Zinc finger nucleases (ZFN) are hybrid molecules composed of a designed polymeric zinc finger domain specific for a DNA target sequence and a FokI nuclease cleavage domain. FokI requires dimerization to expurgate DNA. The binding of two heterodimers of designed ZFN-FokI hybrid molecules to two adjoining target sequences in each DNA strand disjointed by a 6 base-pair cleavage site results in FokI dimerization and ensuing DNA cleavage. The ZFN architecture is said to be meeting these specifications by joining the DNA-binding domain of a versatile class of eukaryotic transcription features called zinc finger proteins (ZFPs) with the nuclease domain of the FokI restriction enzyme. Generation of a DNA double-strand break (DSB) by a ZFN results in the instigation of a cellular response well-known as the DNA damage response. ZFNs technique has been used to disrupt native loci in model organisms such as rats and Arabidopsis thaliana, to drive trait stacking in a crop species, to engineer HIV-resistant human T cells and hematopoietic stem cells (HSCs), and to drive targeted integration in human embryonic stem (ES) cells, induced pluripotent stem (iPS) cells, and mesenchymal stem cells. ZFNs can be used to edit genomes of numerous cell types and organisms.
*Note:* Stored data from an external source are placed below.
(* ===== verification/Runtime.v ===== *)
(** * The indexer's runtime state and errors

    The functions of [runtime.rs] run against a block store, the mutable ref
    store, a scratch directory and the interrupt flag. [world] is that state;
    a function that reads or changes it is a computation of [stm world]. *)

From Stdlib Require Import ZArith Lia Ascii.
From stdpp Require Import base gmap sets strings sorting option list.
From S2P Require Import Prelude Hex Blocks.
#[local] Open Scope Z_scope.

(** The constructors of [RuntimeError] that the modelled functions build; a
    [#[source]] error of another crate is carried as its text, and [E] is the
    block store's error type. *)
Inductive RuntimeError (E : Type) :=
| Interrupted
| BlockStoreFailed (e : E)
| NoClusterableBlocks
| PrepareReplayOrderScratchRoot (path : string) (source : io_error)
| WriteReplayOrderScratch (path : string) (source : io_error)
| ReadReplayOrderScratch (path : string) (source : io_error)
| PrepareMutableRefStore (path : string) (source : io_error)
| WriteMutableRefStore (path : string) (source : io_error)
| ReadMutableRefStore (path : string) (source : io_error)
| EncodeMutableRefStore (path message : string)
| DecodeMutableRefStore (path message : string)
| MissingReplayJournalHead (path : string)
| InvalidReplayJournalHead (block_id message : string)
| WriteReplayJournal (block_id : string) (source : io_error)
| ReadReplayJournal (block_id : string) (source : io_error)
| MissingIteratedBlock (block_id : string)
| MissingReplayMetadata (block_id : string).
Arguments Interrupted {E}.
Arguments BlockStoreFailed {E} e.
Arguments NoClusterableBlocks {E}.
Arguments PrepareReplayOrderScratchRoot {E} path source.
Arguments WriteReplayOrderScratch {E} path source.
Arguments ReadReplayOrderScratch {E} path source.
Arguments PrepareMutableRefStore {E} path source.
Arguments WriteMutableRefStore {E} path source.
Arguments ReadMutableRefStore {E} path source.
Arguments EncodeMutableRefStore {E} path message.
Arguments DecodeMutableRefStore {E} path message.
Arguments MissingReplayJournalHead {E} path.
Arguments InvalidReplayJournalHead {E} block_id message.
Arguments WriteReplayJournal {E} block_id source.
Arguments ReadReplayJournal {E} block_id source.
Arguments MissingIteratedBlock {E} block_id.
Arguments MissingReplayMetadata {E} block_id.

(** The environment. [signal] is the interrupt flag of [interrupt.rs]: it is
    raised after that many further polls, or never, and it stays raised.
    [faults] are the outcomes of the coming file operations: [Some e] makes
    the operation fail with [e], an exhausted list never fails. *)
Record world (S R : Type) := World {
  blocks : S;
  refs : R;
  scratch : gmap string bytes;
  faults : list (option io_error);
  signal : option nat
}.
Arguments World {S R} blocks refs scratch faults signal.
Arguments blocks {S R} w.
Arguments refs {S R} w.
Arguments scratch {S R} w.
Arguments faults {S R} w.
Arguments signal {S R} w.

Definition set_blocks {S R} (b : S) (w : world S R) : world S R :=
  World b (refs w) (scratch w) (faults w) (signal w).
Definition set_refs {S R} (r : R) (w : world S R) : world S R :=
  World (blocks w) r (scratch w) (faults w) (signal w).
Definition set_scratch {S R} (f : gmap string bytes) (w : world S R) : world S R :=
  World (blocks w) (refs w) f (faults w) (signal w).
Definition set_faults {S R} (f : list (option io_error)) (w : world S R) : world S R :=
  World (blocks w) (refs w) (scratch w) f (signal w).
Definition set_signal {S R} (n : option nat) (w : world S R) : world S R :=
  World (blocks w) (refs w) (scratch w) (faults w) n.

Abbreviation runtime S R A := (stm (world S R) (RuntimeError (BlockStoreError S)) A).

(** [interrupt::is_interrupt_requested]. *)
Definition is_interrupt_requested {S R} (w : world S R) : bool :=
  match signal w with Some O => true | _ => false end.

(** [interrupt::check_for_interrupt]: one poll of the flag. *)
Definition check_for_interrupt {S R} `{BlockStore S} : runtime S R unit := fun w =>
  if is_interrupt_requested w then (w, Err Interrupted)
  else (set_signal (Nat.pred <$> signal w) w, Ok ()).

(** ** The mutable ref store

    [MutableRefStoreState] names the current root and the head of the replay
    journal. A location is an [R]: a lookup and a write may fail, and both
    change it, since the failures that are to come are part of it. *)
Record MutableRefStoreState := {
  current_root_block_id : option string;
  replay_journal_head_block_id : option string;
  refs_metadata : option (gmap string string)
}.
Definition default_refs : MutableRefStoreState :=
  {| current_root_block_id := None; replay_journal_head_block_id := None; refs_metadata := None |}.

Record MutableRefStoreUpdate := {
  update_root : option string;
  update_head : option string;
  update_metadata : option (gmap string string)
}.

Definition apply_mutable_ref_store_update
    (refs : MutableRefStoreState) (update : MutableRefStoreUpdate) : MutableRefStoreState :=
  {| current_root_block_id :=
       match update_root update with Some r => Some r | None => current_root_block_id refs end;
     replay_journal_head_block_id :=
       match update_head update with Some h => Some h | None => replay_journal_head_block_id refs end;
     refs_metadata :=
       match update_metadata update with Some m => Some m | None => refs_metadata refs end |}.

(** [stored_refs] is the durable state. [intact] tells of the past: no lookup
    of the refs has taken a failure for their absence, as [Path::exists] does,
    no write has met two failures, and a local store's file is another than its
    temporary file and its backup. It only speaks about the program's
    promises and has no counterpart in the code. *)
Class MutableRefs (R E : Type) := {
  refs_label : R → string;
  read_refs : R → R * result (RuntimeError E) MutableRefStoreState;
  write_refs : MutableRefStoreState → R → R * result (RuntimeError E) unit;
  stored_refs : R → result (RuntimeError E) MutableRefStoreState;
  intact : R → bool
}.

(** What an operation leaves alone that does not write. *)
Definition kept_refs {R E} `{MutableRefs R E} (r r' : R) : Prop :=
  stored_refs r' = stored_refs r ∧ refs_label r' = refs_label r ∧ (intact r' = true → intact r = true).

#[export] Instance kept_refs_preorder {R E} `{MutableRefs R E} : PreOrder (kept_refs (R := R) (E := E)).
Proof.
  split; [by intros r|]. intros r1 r2 r3 (H1&L1&I1) (H2&L2&I2). split_and!; [congruence..|auto].
Qed.

(** A lookup finds what is stored, or it has failed and finds nothing. A write
    that succeeds is stored, one that fails may be, unless it has met two
    failures. [RefStoreSpec] proves these of the three kinds of store. *)
Class MutableRefsLaws (R E : Type) `{MutableRefs R E} := {
  read_refs_kept r r' u : read_refs r = (r', u) → kept_refs r r';
  read_refs_ok r r' st : read_refs r = (r', Ok st) →
    stored_refs r = Ok st ∨ st = default_refs ∧ intact r' = false;
  write_refs_ok st r r' : write_refs st r = (r', Ok ()) → intact r' = true → stored_refs r' = Ok st;
  write_refs_err st r r' e : write_refs st r = (r', Err e) → intact r' = true →
    stored_refs r' = stored_refs r ∨ stored_refs r' = Ok st;
  write_refs_intact st r r' u : write_refs st r = (r', u) → intact r' = true → intact r = true;
  write_refs_label st r r' u : write_refs st r = (r', u) → refs_label r' = refs_label r
}.

Section refs.
Context {S R : Type} `{BlockStore S} `{MutableRefs R (BlockStoreError S)}.

Definition load_mutable_ref_store : runtime S R MutableRefStoreState := fun w =>
  let '(r, res) := read_refs (refs w) in (set_refs r w, res).

Definition write_mutable_ref_store (st : MutableRefStoreState) : runtime S R unit := fun w =>
  let '(r, res) := write_refs st (refs w) in (set_refs r w, res).

Definition update_mutable_ref_store (update : MutableRefStoreUpdate) : runtime S R unit :=
  refs ← load_mutable_ref_store;
  write_mutable_ref_store (apply_mutable_ref_store_update refs update).

Section laws.
Context `{!MutableRefsLaws R (BlockStoreError S)}.

(** A lookup that names a head has found what is stored. *)
Lemma read_refs_head r r' st : read_refs r = (r', Ok st) → is_Some (replay_journal_head_block_id st) → stored_refs r = Ok st.
Proof. intros [?|[-> _]]%read_refs_ok [h Hh]; [done|discriminate]. Qed.
Lemma read_refs_intact r r' st : read_refs r = (r', Ok st) → intact r' = true → stored_refs r = Ok st.
Proof. intros [?|[_ Hi]]%read_refs_ok ?; [done|congruence]. Qed.

(** An update: the refs are as they were, or have changed as told. *)
Lemma update_refs_spec update (w w' : world S R) r st :
  update_mutable_ref_store update w = (w', r) → intact (refs w') = true → stored_refs (refs w) = Ok st →
  let st' := apply_mutable_ref_store_update st update in
  match r with
  | Ok _ => stored_refs (refs w') = Ok st'
  | Err e => stored_refs (refs w') = stored_refs (refs w)
      ∨ stored_refs (refs w') = Ok st' ∧ ∃ st rf, (write_refs st rf).2 = Err e
  end.
Proof.
  unfold update_mutable_ref_store, load_mutable_ref_store, write_mutable_ref_store, mbind, stm_bind.
  destruct (read_refs (refs w)) as [r1 [st1|e]] eqn:Hr; cbn [refs set_refs];
    [|intros [= <- <-] _ _; left; by apply read_refs_kept in Hr as [? _]].
  destruct (write_refs _ r1) as [r2 res] eqn:Hw. intros [= <- <-] Hi Hst; cbn [refs set_refs] in *.
  pose proof (write_refs_intact _ _ _ _ Hw Hi) as Hi1. pose proof (read_refs_intact _ _ _ Hr Hi1) as Hst1.
  apply read_refs_kept in Hr as [Hk _]. assert (st1 = st) as -> by congruence.
  destruct res as [[]|e]; [by eapply write_refs_ok|].
  destruct (write_refs_err _ _ _ _ Hw Hi) as [->|Hn]; [by left|right]. split; [done|]. eexists _, r1. by rewrite Hw.
Qed.

Lemma update_refs_intact update (w : world S R) :
  intact (refs (update_mutable_ref_store update w).1) = true → intact (refs w) = true.
Proof.
  unfold update_mutable_ref_store, load_mutable_ref_store, write_mutable_ref_store, mbind, stm_bind.
  destruct (read_refs (refs w)) as [r1 [st1|e]] eqn:Hr; apply read_refs_kept in Hr as (_&_&Hk); cbn; [|done].
  destruct (write_refs _ r1) as [r2 res] eqn:Hw. intros Hi. by eapply Hk, write_refs_intact.
Qed.
End laws.
End refs.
ZFNs have gene modification efficiencies of around 29%. There are about 30 types of ZNFs that are approved by the HUGO Gene Nomenclature Committee. The classification is based on the structure of the zinc finger domain. The applications of genome editing employing ZFNs are grounded on the introduction of a site-specific DNA DSB into the locus of concern. ZFN-stimulated gene targeting can preserve temporal and tissue-specific gene expression better than conventional gene-addition-type gene therapy. ZFNs have complex requirements in designing and constructing them, resulting in a high failure rate. They have a limited application in high throughput screening. ZFNs were used to efficiently and specifically excise HIV-1 proviral DNA, and this was achieved in latently infected human T cells.